Josephine awoke pregnant.

It was a lackluster dawn, marks from the couch pressed into her skin like the letters of a strange alphabet. Two of the plants in the jungle were decidedly dead.

She could feel it inside, clinging; almost hurting. She didn’t know how she hadn’t known until now. The weird hungers, the dizziness. And that irrepressible voice, always twisting her language from within—his wordplay met her unrest, unified now in one being. She placed her hands over her stomach; it was a relief to comfort another living creature. She felt her loneliness lessening retroactively, to know their child had been with her all along.

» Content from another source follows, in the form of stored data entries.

(** The loop over [data['hint_style_stats'].items()]. The boolean tells
    whether the loop ran to its end; it is false when an item raised,
    the assignments made before staying in place. *)
Fixpoint load_style_stats (b : HintBandit.t) (items : list (string * json))
    : option (HintBandit.t * bool) :=
  match items with
  | [] => Some (b, true)
  | (style, stats) :: rest =>
      if bool_decide (style ∈ HintBandit.hint_styles b) then
        match stats with
        | JObject ms =>
            match member "attempts" ms with
            | None => Some (b, false)
            | Some ja =>
                a ← as_int ja;
                let b1 :=
                  {| HintBandit.hint_styles := HintBandit.hint_styles b;
                     HintBandit.exploration_rate := HintBandit.exploration_rate b;
                     HintBandit.attempts := <[style := a]> (HintBandit.attempts b);
                     HintBandit.avg_attempts := HintBandit.avg_attempts b;
                     HintBandit.total_games := HintBandit.total_games b |} in
                match member "avg_attempts" ms with
                | None => Some (b1, false)
                | Some jv =>
                    v ← as_num jv;
                    load_style_stats
                      {| HintBandit.hint_styles := HintBandit.hint_styles b1;
                         HintBandit.exploration_rate := HintBandit.exploration_rate b1;
                         HintBandit.attempts := HintBandit.attempts b1;
                         HintBandit.avg_attempts := <[style := v]> (HintBandit.avg_attempts b1);
                         HintBandit.total_games := HintBandit.total_games b1 |}
                      rest
                end
            end
        | _ => Some (b, false)
        end
      else load_style_stats b rest
  end.

(** The body of the [try] block once [json.load] has returned [data]. *)
Definition load_data (p : t) (data : json) : option (t * bool) :=
  match data with
  | JObject ms =>
      a ← as_float (default (JFloat Float.lit_0_5) (member "alpha" ms));
      avg ← as_optional_num (default JNull (member "avg_attempts" ms));
      rs ← as_int (default (JInt 100) (member "range_size" ms));
      gp ← as_int (default (JInt 0) (member "games_played" ms));
      learner ←
        match member "hot_cold_k" ms with
        | None => Some (hot_cold_learner p)
        | Some jk => HotColdLearner.set_k (hot_cold_learner p) <$> as_float jk
        end;
      let with_bandit (b : HintBandit.t) : t :=
        {| username := username p;
           alpha := a;
           avg_attempts := avg;
           range_size := rs;
           games_played := gp;
           hot_cold_learner := learner;
           hint_bandit := b |} in
      match member "hint_style_stats" ms with
      | None => Some (with_bandit (hint_bandit p), true)
      | Some (JObject items) =>
          '(b, finished) ← load_style_stats (hint_bandit p) items;
          Some (with_bandit b, finished)
      | Some _ => Some (with_bandit (hint_bandit p), false)
      end
  | _ => Some (p, false)
  end.

(** [load_from_file]: the profile after the call and the value returned.
    Every exception of the [try] block is caught there. *)
Definition load_from_file (p : t) (fs : files) : option (t * bool) :=
  match fs !! filename (username p) with
  | None => Some (p, false)
  | Some NotJson => Some (p, false)
  | Some (Json data) => load_data p data
  end.

End UserProfile.

(** ** The attributes [load_from_file] assigns, as Python holds them

    The attributes of a Python object have no types: [load_from_file]
    assigns whatever [data.get] returns. [Attributes.t] holds, for each
    attribute the method assigns, the value of [json.load] it has after the
    call; [Attributes.load_from_file] is the method on them, defined on
    every file. [UserProfile.load_data] is the same method on the typed
    fields, defined when every value assigned has the type of its
    field. *)

Module Attributes.

Record t : Type := mk {
  alpha : json;
  avg_attempts : json;
  range_size : json;
  games_played : json;
  hot_cold_k : json;
  style_attempts : gmap string json;
  style_avg_attempts : gmap string json
}.

Definition of_profile (p : UserProfile.t) : t :=
  {| alpha := JFloat (UserProfile.alpha p);
     avg_attempts :=
       match UserProfile.avg_attempts p with
       | None => JNull
       | Some x => json_of_num x
       end;
     range_size := JInt (UserProfile.range_size p);
     games_played := JInt (UserProfile.games_played p);
     hot_cold_k := JFloat (HotColdLearner.k (UserProfile.hot_cold_learner p));
     style_attempts := JInt <$> HintBandit.attempts (UserProfile.hint_bandit p);
     style_avg_attempts :=
       json_of_num <$> HintBandit.avg_attempts (UserProfile.hint_bandit p) |}.

Definition set_style_attempts (a : t) (style : string) (v : json) : t :=
  {| alpha := alpha a;
     avg_attempts := avg_attempts a;
     range_size := range_size a;
     games_played := games_played a;
     hot_cold_k := hot_cold_k a;
     style_attempts := <[style := v]> (style_attempts a);
     style_avg_attempts := style_avg_attempts a |}.

Definition set_style_avg_attempts (a : t) (style : string) (v : json) : t :=
  {| alpha := alpha a;
     avg_attempts := avg_attempts a;
     range_size := range_size a;
     games_played := games_played a;
     hot_cold_k := hot_cold_k a;
     style_attempts := style_attempts a;
     style_avg_attempts := <[style := v]> (style_avg_attempts a) |}.

(** The loop over [data['hint_style_stats'].items()]; [styles] is
    [hint_styles]. [stats['attempts']] raises [TypeError] when [stats] is
    not a [dict] and [KeyError] when it has no such key; the boolean is
    false when an item raised, what was assigned before staying
    assigned. *)
Fixpoint load_style_stats (styles : list string) (a : t)
    (items : list (string * json)) : t * bool :=
  match items with
  | [] => (a, true)
  | (style, stats) :: rest =>
      if bool_decide (style ∈ styles) then
        match stats with
        | JObject ms =>
            match member "attempts" ms with
            | None => (a, false)
            | Some ja =>
                let a1 := set_style_attempts a style ja in
                match member "avg_attempts" ms with
                | None => (a1, false)
                | Some jv =>
                    load_style_stats styles (set_style_avg_attempts a1 style jv) rest
                end
            end
        | _ => (a, false)
        end
      else load_style_stats styles a rest
  end.

(** The body of the [try] block once [json.load] has returned [data].
    [data.get] raises [AttributeError] when [data] is not a [dict], and so
    does [.items()] on a [hint_style_stats] that is not one. *)
Definition load_data (styles : list string) (a : t) (data : json) : t * bool :=
  match data with
  | JObject ms =>
      let a1 :=
        {| alpha := default (JFloat Float.lit_0_5) (member "alpha" ms);
           avg_attempts := default JNull (member "avg_attempts" ms);
           range_size := default (JInt 100) (member "range_size" ms);
           games_played := default (JInt 0) (member "games_played" ms);
           hot_cold_k := default (hot_cold_k a) (member "hot_cold_k" ms);
           style_attempts := style_attempts a;
           style_avg_attempts := style_avg_attempts a |} in
      match member "hint_style_stats" ms with
      | None => (a1, true)
      | Some (JObject items) => load_style_stats styles a1 items
      | Some _ => (a1, false)
      end
  | _ => (a, false)
  end.

(** [load_from_file], on what the file name leads to: nothing, or a file.
    Every exception of the [try] block is caught there. *)
Definition load_from_file (styles : list string) (a : t) (found : option file)
    : t * bool :=
  match found with
  | Some (Json data) => load_data styles a data
  | _ => (a, false)
  end.

End Attributes.

(** ** Numbers as text

    [str(n)], which an f-string without a format and [json.dump] apply to
    an [int], raises [ValueError] on an [int] of more than 4300 decimal
    digits (CPython 3.11 and later, with the default limit). *)

Definition int_prints (n : Z) : bool := Z.abs n <? 10 ^ 4300.

Definition str_int (n : Z) : result unit :=
  if int_prints n then Ok tt else Raise ValueError.

(** [format(x, '.1f')]: an [int] is converted to a float first. *)
Definition format_f (x : pynum) : result unit :=
  let* _ := to_float x in Ok tt.

(** [json.dump] writes every value of the tree; it raises on an [int]
    that [str] refuses. NaN and the infinities are written, as [NaN] and
    [Infinity], and [json.load] reads them back. *)
Fixpoint dumpable (j : json) : bool :=
  match j with
  | JInt n => int_prints n
  | JArray items => forallb dumpable items
  | JObject members => forallb (fun kv => let '(_, v) := kv in dumpable v) members
  | _ => true
  end.

(** ** The disk behind the operating system *)

(** What the operating system makes of a file name. [locate name] is the
    file the path [name] leads to, if it leads to one: two names can lead
    to the same file, and a name to none (a directory on the way is
    missing, the name is longer than the system takes). [open_w name] is
    [open(name, 'w')]: the file it opens, created if need be, or the
    exception it raises. Neither depends on the files the program
    writes: it creates no directory. *)
Class FileSystem : Type := {
  locate : string -> option string;
  open_w : string -> result string
}.

Module OnDisk.

Section Paths.

Context {F : FileSystem}.

(** What [os.path.exists] and [open(name, 'r')] find under a name; a
    disk is keyed by the files themselves. *)
Definition found (name : string) (fs : files) : option file :=
  path ← locate name; fs !! path.

(** [save_to_file]: the disk after the call, and the exception raised, if
    any. [data] is built before the file is opened; [open] empties the
    file before [json.dump] writes, so that a [json.dump] that raises
    leaves a truncated text. *)
Definition save_to_file (p : UserProfile.t) (fs : files) : effect files :=
  match UserProfile.to_json p with
  | Raise e => raised fs e
  | Ok data =>
      match open_w (UserProfile.filename (UserProfile.username p)) with
      | Raise e => raised fs e
      | Ok path =>
          if dumpable data then returned (<[path := Json data]> fs)
          else raised (<[path := NotJson]> fs) ValueError
      end
  end.

(** [load_from_file] on the typed fields; [None] marks a record outside
    the embedding, as in [UserProfile.load_data]. *)
Definition load_from_file (p : UserProfile.t) (fs : files)
    : option (UserProfile.t * bool) :=
  match found (UserProfile.filename (UserProfile.username p)) fs with
  | Some (Json data) => UserProfile.load_data p data
  | _ => Some (p, false)
  end.

End Paths.

End OnDisk.

(** ** The console and the builtins applied to its lines *)

(** One call of [input()]: a line, the end of the input ([EOFError]) or an
    interruption ([KeyboardInterrupt]). *)
Inductive event : Type :=
  | Line (s : string)
  | EndOfInput
  | Interrupt.
(** The commands of a whole run: those of a run in which nothing
    fails, or one of the five sequences of a run that raises. *)
Lemma main_commands w :
  let cs := commands (new_events w (snd (main e w))) in
  (exists desc, cs = restored e ++ [(JJ_LOG, OK); (jj_describe desc, OK)]) \/
  (exists status, cs = [(BENCH e, status)]) \/
  (exists status, succeeded status = false /\ cs = [(BENCH e, OK); (JJ_NEW, status)]) \/
  (exists status status',
      cs = [(BENCH e, OK); (JJ_NEW, OK); (BENCH e, status); (JJ_UNDO, status')]) \/
  (exists status, succeeded status = false /\ cs = restored e ++ [(JJ_LOG, status)]) \/
  (exists desc status,
      succeeded status = false /\
      cs = restored e ++ [(JJ_LOG, OK); (jj_describe desc, status)]).
Proof.
  assert (Hcs : forall outcome events sw,
             does (main_body e (tmp e)) w outcome events sw ->
             commands (new_events w (snd (main e w))) = commands events).
  { intros outcome events sw H. apply does_main in H. unfold does in H.
    rewrite H; cbn [snd].
    rewrite (new_events_app w
               {| trace := trace w ++ events ++ [Removed (tmp e)]; switched := sw |}
               (events ++ [Removed (tmp e)]) eq_refl).
    rewrite commands_app. apply app_nil_r. }
  cbv zeta.
  destruct (main_body_cases e (tmp e) w)
    as [(base & new & out & desc & _ & H)|(ex & events & sw & H & Hc)];
    rewrite (Hcs _ _ _ H).
  - left. exists desc. unfold events_before_describe.
    rewrite !commands_app, !commands_bench, commands_trailer. reflexivity.
  - right. exact Hc.
Qed.


End RunShapes.

Lemma cons_split {A} (x : A) l before y after :
  x :: l = before ++ y :: after ->
  (before = [] /\ x = y /\ l = after) \/
  (exists before', before = x :: before' /\ l = before' ++ y :: after).
Proof.
  destruct before as [|b before]; cbn [app]; intros H; injection H as -> ->; eauto.
Qed.
Lemma int_of_floor_round (mf t : Z) :
  0 <= t -> 2 ^ 52 <= mf <= 2 ^ 53 ->
  int_of_floor (if mf <? 2 ^ 53
                then S754_finite false (Z.to_pos mf) (- t)
                else S754_finite false (Z.to_pos (2 ^ 52)) (- t + 1))
  = Returned (mf / 2 ^ t).
Proof.
  intros Ht Hmf. destruct (Z.ltb_spec mf (2 ^ 53)) as [Hlt|Hge];
    cbv [int_of_floor cond_neg]; f_equal.
  - rewrite Z2Pos.id by lia.
    destruct (Z.ltb_spec (- t) 0) as [H|H].
    + now rewrite Z.opp_involutive.
    + replace t with 0 by lia. cbn. now rewrite Z.mul_1_r, Z.div_1_r.
  - assert (mf = 2 ^ 53) by lia. subst mf.
    rewrite Z2Pos.id by lia.
    destruct (Z.ltb_spec (- t + 1) 0) as [H|H].
    + replace (- (- t + 1)) with (t - 1) by lia.
      replace t with (t - 1 + 1) at 2 by lia.
      rewrite Z.pow_add_r by lia.
      change (2 ^ 53) with (2 ^ 52 * 2 ^ 1).
      rewrite Z.div_mul_cancel_r; [reflexivity| |lia].
      pose proof (pow2_pos (t - 1)). lia.
    + assert (Ht' : t = 0 \/ t = 1) by lia.
      destruct Ht' as [-> | ->]; reflexivity.
Qed.

(** The floor of a correctly rounded quotient of integers below 2^53 is
    the floor of the quotient, when the division is not exact. *)
Lemma floor_of_rounded (n b t mf : Z) :
  0 < n < 2 ^ 53 -> 0 < b -> 0 <= t -> n mod b <> 0 ->
  2 ^ 52 <= n * 2 ^ t / b ->
  mf = n * 2 ^ t / b \/
  (mf = n * 2 ^ t / b + 1 /\ b <= 2 * ((n * 2 ^ t) mod b)) ->
  mf / 2 ^ t = n / b.
Proof.
  intros Hn Hb Ht Hr Hlo Hmf.
  pose proof (pow2_pos t Ht) as HP. set (P := 2 ^ t) in *.
  pose proof (Z.div_mod n b ltac:(lia)) as En.
  pose proof (Z.mod_pos_bound n b Hb) as Rn.
  set (Q := n / b) in *. set (r := n mod b) in *.
  pose proof (Z.div_mod (r * P) b ltac:(lia)) as Ej.
  pose proof (Z.mod_pos_bound (r * P) b Hb) as Rj.
  set (j := r * P / b) in *. set (rho := (r * P) mod b) in *.
  assert (Hj : 0 <= j < P).
  { split.
    - subst j. apply Z.div_pos; nia.
    - subst j. apply Z.div_lt_upper_bound; nia. }
  assert (HA : n * P = b * (Q * P + j) + rho) by nia.
  assert (Hq : n * P / b = Q * P + j)
    by (symmetry; apply (Z.div_unique (n * P) b (Q * P + j) rho); lia).
  assert (Hm : (n * P) mod b = rho)
    by (symmetry; apply (Z.mod_unique (n * P) b (Q * P + j) rho); lia).
  rewrite Hq, Hm in *.
  assert (Hb2 : b < 2 * P).
  { assert (2 ^ 52 * b <= n * P) by nia.
    assert (n * P < 2 ^ 53 * P) by nia. lia. }
  destruct Hmf as [-> | [-> Hup]].
  - symmetry. apply (Z.div_unique (Q * P + j) P Q j); lia.
  - assert (Hj1 : j + 1 < P).
    { destruct (Z.lt_ge_cases (j + 1) P) as [|Hge]; [assumption|exfalso].
      assert (j = P - 1) by lia. subst j.
      assert ((b - r) * P = b - rho) by nia.
      assert (1 * P <= (b - r) * P) by (apply Z.mul_le_mono_nonneg_r; lia).
      lia. }
    symmetry. apply (Z.div_unique (Q * P + j + 1) P Q (j + 1)); lia.
Qed.
Lemma load_progressData (w : World) (progress : UserProgress) (timestamp : N) (synced : bool) :
  localStorage w = Some (progressData progress timestamp synced) ->
  loadProgressFromLocalStorage w = Some progress.
Proof.
  intros H. unfold loadProgressFromLocalStorage. rewrite H.
  cbn [progressData stored_lastCompletedLocation stored_totalLocations
       stored_completedLocations stored_currentSequences stored_mainProgress].
  rewrite !BigIntOr_toString, !mapM_BigInt_toString. cbn.
  now destruct progress.
Qed.

(** C9 (numeric-safe round trip).  The decimal text of a natural, however
    large, reads back as the same natural; and loading after saving returns
    the saved record, every field of it. *)
Theorem load_after_save :
  (forall n : N, BigInt (toString n) = Some n)
  /\ (forall (progress : UserProgress) (w : World),
        snd (saveProgressToLocalStorage progress w) = true
        /\ loadProgressFromLocalStorage (fst (saveProgressToLocalStorage progress w))
           = Some progress).
Proof.
  split; [exact BigInt_toString|].
  intros progress w. split; [reflexivity|].
  now apply (load_progressData _ progress (now w) true).
Qed.
(** * ai-spec-gen: the fact-extraction core, embedded and verified

    The development follows the Python sources:

    - [src/plugins/laravel/parser.py]: the route-table reconstructor
      ([parse_routes], [_parse_route_file], [_parse_routes_with_groups],
      [_normalize_route_action]) and the schema reconstructor
      ([parse_migrations], [_parse_migration_file]);
    - [src/core/ai_backend.py] and [src/core/ai_client.py]: the two
      [generate_json] helpers;
    - [src/plugins/laravel/parser.py] again: the recognisers of controllers
      ([_parse_controller_file], [_augment_auth_methods]), of models
      ([_parse_model_file], [_extract_relations]), of the GraphQL endpoint
      ([parse_graphql_endpoint]) and of the GraphQL operations
      ([parse_graphql_operations]);
    - [src/core/notion_exporter.py]: the conversion of Markdown lines to
      blocks ([_line_to_block], [markdown_to_blocks]) and the requests of
      [upload_markdown].

    Python values are modelled as they are in the interpreter: a [str] is a
    sequence of code points, a file is a sequence of bytes that [open] decodes
    as UTF-8, a [dict] keeps its insertion order, an exception is an explicit
    error result.  The patterns of the [re] module are regular-expression
    syntax trees run by a backtracking matcher. *)

From Stdlib Require Import List NArith ZArith Bool Lia.
From Stdlib.Strings Require Import String Ascii Byte.
From Stdlib Require Import Permutation Sorted.
Import ListNotations.

Set Implicit Arguments.

(* ================================================================== *)
(** ** Python strings, files and exceptions *)
(* ================================================================== *)

Module Py.

Local Open Scope N_scope.

(** A code point; a [str] is a list of them. *)
Definition char := N.
Definition text := list char.

(** A literal of the development, read as Python text (all literals are ASCII). *)
Definition str (s : string) : text :=
  List.map N_of_ascii (list_ascii_of_string s).

(** The interpreter's Unicode database, for the code points beyond ASCII: it is
    part of the Python runtime and not of the repository, so the development
    is parametric in it. *)
Class UnicodeDB := {
  uni_alnum : char -> bool;
  uni_space : char -> bool;
  uni_upper : char -> text
}.

(** The database that classifies no code point beyond ASCII; it serves to
    evaluate documents written in ASCII, on which no other database differs. *)
Definition ascii_db : UnicodeDB :=
  {| uni_alnum := fun _ => false;
     uni_space := fun _ => false;
     uni_upper := fun c => [c] |}.

Definition between (lo hi c : char) : bool := ((lo <=? c) && (c <=? hi))%N.

Section Classes.
Context {U : UnicodeDB}.

(** [str.isspace] on one code point; also the class [\s] of [re]. *)
Definition isspace (c : char) : bool :=
  if (c <? 128)%N
  then between 9 13 c || between 28 31 c || (c =? 32)%N
  else uni_space c.

(** [str.isalnum] on one code point. *)
Definition isalnum (c : char) : bool :=
  if (c <? 128)%N
  then between 48 57 c || between 65 90 c || between 97 122 c
  else uni_alnum c.

(** The class [\w] of [re] on text patterns. *)
Definition isword (c : char) : bool := isalnum c || (c =? 95)%N.

(** [str.upper]. *)
Definition upper_char (c : char) : text :=
  if (c <? 128)%N
  then (if between 97 122 c then [(c - 32)%N] else [c])
  else uni_upper c.

Definition upper (s : text) : text := flat_map upper_char s.

End Classes.

(** Equality of text, [==] on [str]. *)
Fixpoint text_eqb (a b : text) : bool :=
  match a, b with
  | [], [] => true
  | x :: a', y :: b' => (x =? y)%N && text_eqb a' b'
  | _, _ => false
  end.

(** [a < b] on [str]: lexicographic on code points. *)
Fixpoint text_ltb (a b : text) : bool :=
  match a, b with
  | _, [] => false
  | [], _ :: _ => true
  | x :: a', y :: b' => (x <? y)%N || ((x =? y)%N && text_ltb a' b')
  end.

(** [x in xs] for a collection of strings. *)
Definition mem (x : text) (xs : list text) : bool := existsb (text_eqb x) xs.

(** [s.startswith(p)]. *)
Fixpoint startswith (s p : text) : bool :=
  match p, s with
  | [], _ => true
  | _ :: _, [] => false
  | y :: p', x :: s' => (x =? y)%N && startswith s' p'
  end.

(** The first index of [sub] in [s], counting from [pos], or -1. *)
Fixpoint find_at (sub s : text) (pos : Z) : Z :=
  if startswith s sub then pos
  else match s with
       | [] => (-1)%Z
       | _ :: s' => find_at sub s' (pos + 1)%Z
       end.

(** A slice bound as Python normalises it against the length. *)
Definition clamp (len i : Z) : Z :=
  if (i <? 0)%Z then Z.max 0 (len + i) else Z.min i len.

(** [s.find(sub, start)]. *)
Definition find (s sub : text) (start : Z) : Z :=
  let len := Z.of_nat (List.length s) in
  let st := if (start <? 0)%Z then Z.max 0 (len + start) else start in
  if (len <? st)%Z then (-1)%Z
  else find_at sub (skipn (Z.to_nat st) s) st.
Lemma echild_stops_when_all_inactive (cfg : Config) (st : State) (env : FsEnv)
    (probe : Z -> KillResult) :
  all_inactive (thread_map st) ->
  snd (step cfg st (WaitECHILD env probe)) = true.
Proof.
  intros Hall. cbn [step snd].
  assert (E : filter (fun tid => is_active (thread_map st) tid = true)
                (map_keys (thread_map st)) = []).
  { apply elem_of_nil_inv. intros t Ht. apply list_elem_of_filter in Ht.
    destruct Ht as [Ht _]. rewrite Hall in Ht. discriminate. }
  rewrite E. reflexivity.
Qed.

(** X11. A failed wait tears everything down.  When [waitpid] fails with an
    error other than ECHILD, the iteration exits every record that is still
    active with status -1 (changing nothing else in the registry, and
    neither the log nor the flip-flop) and leaves the loop. *)
Theorem wait_failure_teardown :
  forall (cfg : Config) (st : State),
    let st' := fst (step cfg st WaitFailed) in
    snd (step cfg st WaitFailed) = true
    /\ all_inactive (thread_map st')
    /\ exit_evolves (fun _ => -1) (thread_map st) (thread_map st')
    /\ operations st' = operations st
    /\ in_syscall st' = in_syscall st.
Proof.
  intros cfg st. cbn [step fst snd thread_map with_map operations in_syscall].
  destruct (exit_loop_effect is_active (map_keys (thread_map st)) (thread_map st))
    as [E A]. cbv zeta in E, A.
  split; [reflexivity|]. split; [|split; [exact E | split; reflexivity]].
  apply (all_inactive_from_keys (thread_map st)); [exact E|].
  intros t Ht. apply A; [exact Ht|]. intros acc _ Hact. exact Hact.
Qed.

(** X12. The exit of the root tears down the trace.  When the report is the
    exit (or death by signal) of the root tracee and every detach succeeds,
    no record is active afterwards and the iteration does not leave the
    loop; a report of "no child processes" handled in the state this
    iteration leaves, with no other report in between, does leave it.
    (Nothing is said about a later such report: a stop of a TID without a
    record in between registers an active record again.) *)
Theorem root_exit_teardown :
  forall (cfg : Config) (st : State) (status : Z) (k : StopOracle),
    WIFEXITED status || WIFSIGNALED status = true ->
    (forall t, detach_ok k t = true) ->
    let st' := fst (step cfg st (WaitStatus (child cfg) status k)) in
    snd (step cfg st (WaitStatus (child cfg) status k)) = false
    /\ all_inactive (thread_map st')
    /\ (forall env probe, snd (step cfg st' (WaitECHILD env probe)) = true).
Proof.
  intros cfg st status k Hexit Hdetach. cbn [step]. rewrite Hexit. cbn [fst snd].
  split; [reflexivity|].
  assert (Hall : all_inactive
                   (thread_map (handle_exit_report cfg k (child cfg) status st))).
  { unfold handle_exit_report. rewrite Z.eqb_refl. cbn [thread_map with_map].
    set (code := if WIFEXITED status then WEXITSTATUS status else -1).
    set (m1 := handle_thread_exit (child cfg) code (thread_map st)).
    assert (Hroot : is_active m1 (child cfg) = false)
      by apply RegistryExtra.handle_thread_exit_fuel_target.
    destruct (exit_loop_effect
                (fun m t => is_active m t && negb (t =? child cfg) && detach_ok k t)
                (map_keys m1) m1) as [E A]. cbv zeta in E, A.
    apply (all_inactive_from_keys m1); [exact E|].
    intros t Ht. destruct (Z.eqb_spec t (child cfg)) as [->|Hne].
    - eapply RegistryExtra.exit_evolves_shrinks; eassumption.
    - apply A; [exact Ht|]. intros acc _ Hact.
      rewrite Hact, Hdetach.
      destruct (Z.eqb_spec t (child cfg)); [contradiction | reflexivity]. }
  split; [exact Hall|].
  intros env probe.
  apply (echild_stops_when_all_inactive cfg _ env probe). exact Hall.
Qed.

“Hello,” she said aloud, shyly.

Eel ho, the baby replied.

But “baby” was too tame a word for this vitality. Beast, miniature beast, precious perfect beast just emerged from the blackness of the universe, rich with desires.

Her heart beat outrageously, like a tin can being slammed again and again with a rock. The divine, terrifying math.

1

2

4

8

16

32

64

128

256

512

1,024

2,048

4,096

8,192

16,384

32,768

65,536

131,072

262,144

524,288

1,048,576

2,097,152

4,194,304

8,388,608

16,777,216

33,554,432

67,108,864

134,217,728

268,435,456

536,870,912

1,073,741,824

2,147,483,648

There was a twenty-four-hour drugstore down the street. She knew; she didn’t need to take a test. Still, at 6:03 a.m. she was perched on the toilet in the stranger’s apartment, watching the ghostly blue lines appear.

The joy overmastered the hangover.

“I am so sorry about the drinks last night,” she muttered, praying she hadn’t ordered a fourth.

Nast light.

Gast fright.

“You!” she cried out, elated.

TWENTY-FIVE

By 6:56 a.m., she was in line behind a mother and three children at the only clinic in the neighborhood with early-morning hours. She gripped her health-insurance card in her hand, newly grateful for her job. She could have waited, researched obstetricians, made an appointment at a proper doctor’s office. But instead she’d thrown on sweatpants and torn out of the apartment as soon as she located the clinic in her insurance company’s online directory.

Because she wanted to start doing the right thing right away. She had been so negligent. She couldn’t wait a day, couldn’t wait eight hours, couldn’t wait two hours for someone official to say it aloud, acknowledge it and make it real. She could only wait four minutes, and then five, six—beginning to twitch with impatience—seven, eight, until 7:04 a.m., at which time a nurse in blue scrubs ambled up to the clinic and unfastened the padlock on the metal grating over the door.

“Doc’ll be here soon enough,” the nurse said, leading them into the waiting room.

“My kids got food poisoning or something,” the mother said. “Got chicken nuggets last night and they were all three up all night throwing up their brains.”